The data that follows is to be given again, exactly as written.

Start of Material provided

(* ===== verification/_CoqProject ===== *)
-Q . S2P
Prelude.v
Bytes.v
Skey.v
SkeyRoundtrip.v
SkeyOrder.v
SkeyVar.v
SkeyTyped.v
Keys.v
KeyScan.v
Domain.v
Kv.v
Rows.v
RowsFacts.v
Changeset.v
Scans.v
Tx.v
Sample.v
TxKeys.v
TxInv.v
TxReads.v
TxScans.v
TxListings.v
TxNames.v
TxSync.v
TxOrder.v
Announce.v
Store.v
StoreGc.v
Refine.v
Repl.v
ReplFacts.v
ReplServe.v
ReplPull.v
ReplRound.v
Peers.v
Drain.v
DrainFacts.v
Apply.v
Server.v
ServerFacts.v
Mailbox.v
MailboxFacts.v
MailboxRead.v
MailboxSend.v
MailboxEvents.v
Client.v
ClientFacts.v
MailboxDrain.v
Supervision.v
SupervisionFacts.v
Hygiene.v
LeaseFacts.v
HygieneFacts.v
WatchFacts.v
RestartFacts.v
SupervisionLoop.v
Skew.v
SpawnTree.v
Generations.v
Placement.v
PlacementFacts.v
PlacementLife.v
Exec.v
ExecFacts.v
Text.v
Signal.v
Board.v
Pipeline.v
PipelineFacts.v
Codegen.v
CodegenFacts.v
SourceTask.v
SourceTaskFacts.v
SourceTypes.v
SinkTask.v
CodegenValues.v
Float.v
Steps.v
Outputs.v
Drivers.v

End of Material provided

* Answer area:
(* ===== verification/_CoqProject ===== *)
-Q . S2P
Prelude.v
Bytes.v
Skey.v
SkeyRoundtrip.v
SkeyOrder.v
SkeyVar.v
SkeyTyped.v
Keys.v
KeyScan.v
Domain.v
Kv.v
Rows.v
RowsFacts.v
Changeset.v
Scans.v
Tx.v
Sample.v
TxKeys.v
TxInv.v
TxReads.v
TxScans.v
TxListings.v
TxNames.v
TxSync.v
TxOrder.v
Announce.v
Store.v
StoreGc.v
Refine.v
Repl.v
ReplFacts.v
ReplServe.v
ReplPull.v
ReplRound.v
Peers.v
Drain.v
DrainFacts.v
Apply.v
Server.v
ServerFacts.v
Mailbox.v
MailboxFacts.v
MailboxRead.v
MailboxSend.v
MailboxEvents.v
Client.v
ClientFacts.v
MailboxDrain.v
Supervision.v
SupervisionFacts.v
Hygiene.v
LeaseFacts.v
HygieneFacts.v
WatchFacts.v
RestartFacts.v
SupervisionLoop.v
Skew.v
SpawnTree.v
Generations.v
Placement.v
PlacementFacts.v
PlacementLife.v
Exec.v
ExecFacts.v
Text.v
Signal.v
Board.v
Pipeline.v
PipelineFacts.v
Codegen.v
CodegenFacts.v
SourceTask.v
SourceTaskFacts.v
SourceTypes.v
SinkTask.v
CodegenValues.v
Float.v
Steps.v
Outputs.v
Drivers.v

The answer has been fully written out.